We’ve all watched the unemployment rate stay far too high for far too long in the past couple of years. Since there seems to be no ability in Washington to “think outside the box” seeking solutions in this Great Recession we’re in, perhaps we could learn some things from other nations, and, indeed, from 17 of our own states.
Economists Dean Baker (co-founder of the Center for Economic and Policy Research) and Kevin Hassett(American Enterprise Institute) have explained one idea that is working in Europe a darn sight better than the unemployment payments we use in this country to alleviate the pain of being laid off. It’s called “work sharing.”
In an opinion piece in the Los Angeles Times, Baker and Hassett, coming from both the left and the right, endorsed the system in place in Germany, where work sharing has kept the unemployment rate far below ours. Let’s say a business needs to to cut back on employment because of reduced demand. Rather than laying off 10 workers, it might instead reduce the hours of 50 employees by 20%. The German government would then provide a tax credit that made up for most of the potential lost pay, with the company absorbing a bit more of the lost pay. So, those 50 workers might have a pay reduction of 4%, but the bonus would be a four-day work week.
That’s a win-win for everyone. The government shells out less money than in our unemployment insurance system, the corporation takes a small hit, as does the worker, but the worker gets a sweet reward – 8 hours of free time, plus the ability to keep benefits, no small thing in our economy where health insurance is so closely tied to employment.
Already in the U.S., 17 states have some form of a work sharing program, but only a tiny fraction of those eligible to use it are even aware that such a program exists. Connecticut, Washington State, Massachusetts, and Oregon are among states with work-share program, even though few businesses in them have taken advantage of it.
According to a June 15, 2009, New York Times article by Steven Greenhouse,
States have different unemployment insurance formulas, but generally, a worker being paid $600 a week, if laid off, might receive $300 in jobless benefits. With work-sharing, if that worker’s hours drop 20 percent, wages would fall to $480 and work-sharing would make up at least half of the lost wages ($60), for a total of $540 a week. With savings from reduced income taxes and from commuting fewer days, some workers nearly break even.
Employees, however, keep those vital benefits. There’s a special benefit to businesses, as well. They can retain trained and skilled workers, positioning the company to take quick advantage of a better business climate.
“The great thing about this program is you’re not decimating your company,” said Linda Saloom, business operations manager at Saloom Furniture, in Winchendon, Mass., whose employees are working 32-hour weeks. “Our company is not broken. The economy is broken.”
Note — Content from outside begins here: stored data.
(** * The cluster metadata catalog (package meta, data.go)

    A shallow embedding of the catalog state [Data] and of the operations
    that mutate it, followed by the properties of those operations.
    The path helpers of package fileops (file_ops.go) are in [FileOps].

    Conventions.
    - Unsigned machine integers are [Z] with the wrap-around written out
      ([incr64] is Go's [x++] on a uint64); Go [int] values are [Z].
    - A [time.Time] is the number of nanoseconds since the Unix epoch.
    - Go maps are [gmap]s.  The two maps of [Data] that the code tests
      against [nil] before writing ([PtView], [ReplicaGroups]) are
      [option]s of a map, [None] being the nil map.
    - A method that mutates [data] is a computation in the monad [M]:
      it threads the catalog and yields [None] where Go would panic
      (index out of range, write to a nil map, failed assert).
    - Go [error] results are [option error], [None] being [nil].
    - Pointers into the catalog ([rp], [msti], [dn]) are modelled by
      reading the object, transforming it and storing it back under the
      key it was read from. *)

From Stdlib Require Import ZArith Lia Ascii.
From stdpp Require Import base option list gmap strings sorting pretty.

Local Open Scope Z_scope.

Module Meta.

(** ** Machine arithmetic *)

Definition wrap64 (z : Z) : Z := z mod 2 ^ 64.
Definition wrap32 (z : Z) : Z := z mod 2 ^ 32.
Definition incr64 (z : Z) : Z := wrap64 (z + 1).
Definition incr32 (z : Z) : Z := wrap32 (z + 1).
That is my final point. In a time of economic disruption as severe as this one, when the economy is broken, we can’t simply rely on tools created in the past that don’t seem to be working this time. It’s time to think outside that proverbial box, especially when a good idea proven to work is right in front of us. Bills have been introduced into Congress to federalize the work share program in order to replace unemployment insurance. Sadly, I don’t look for action to be taken after November’s election results on this or on any other good ideas out there.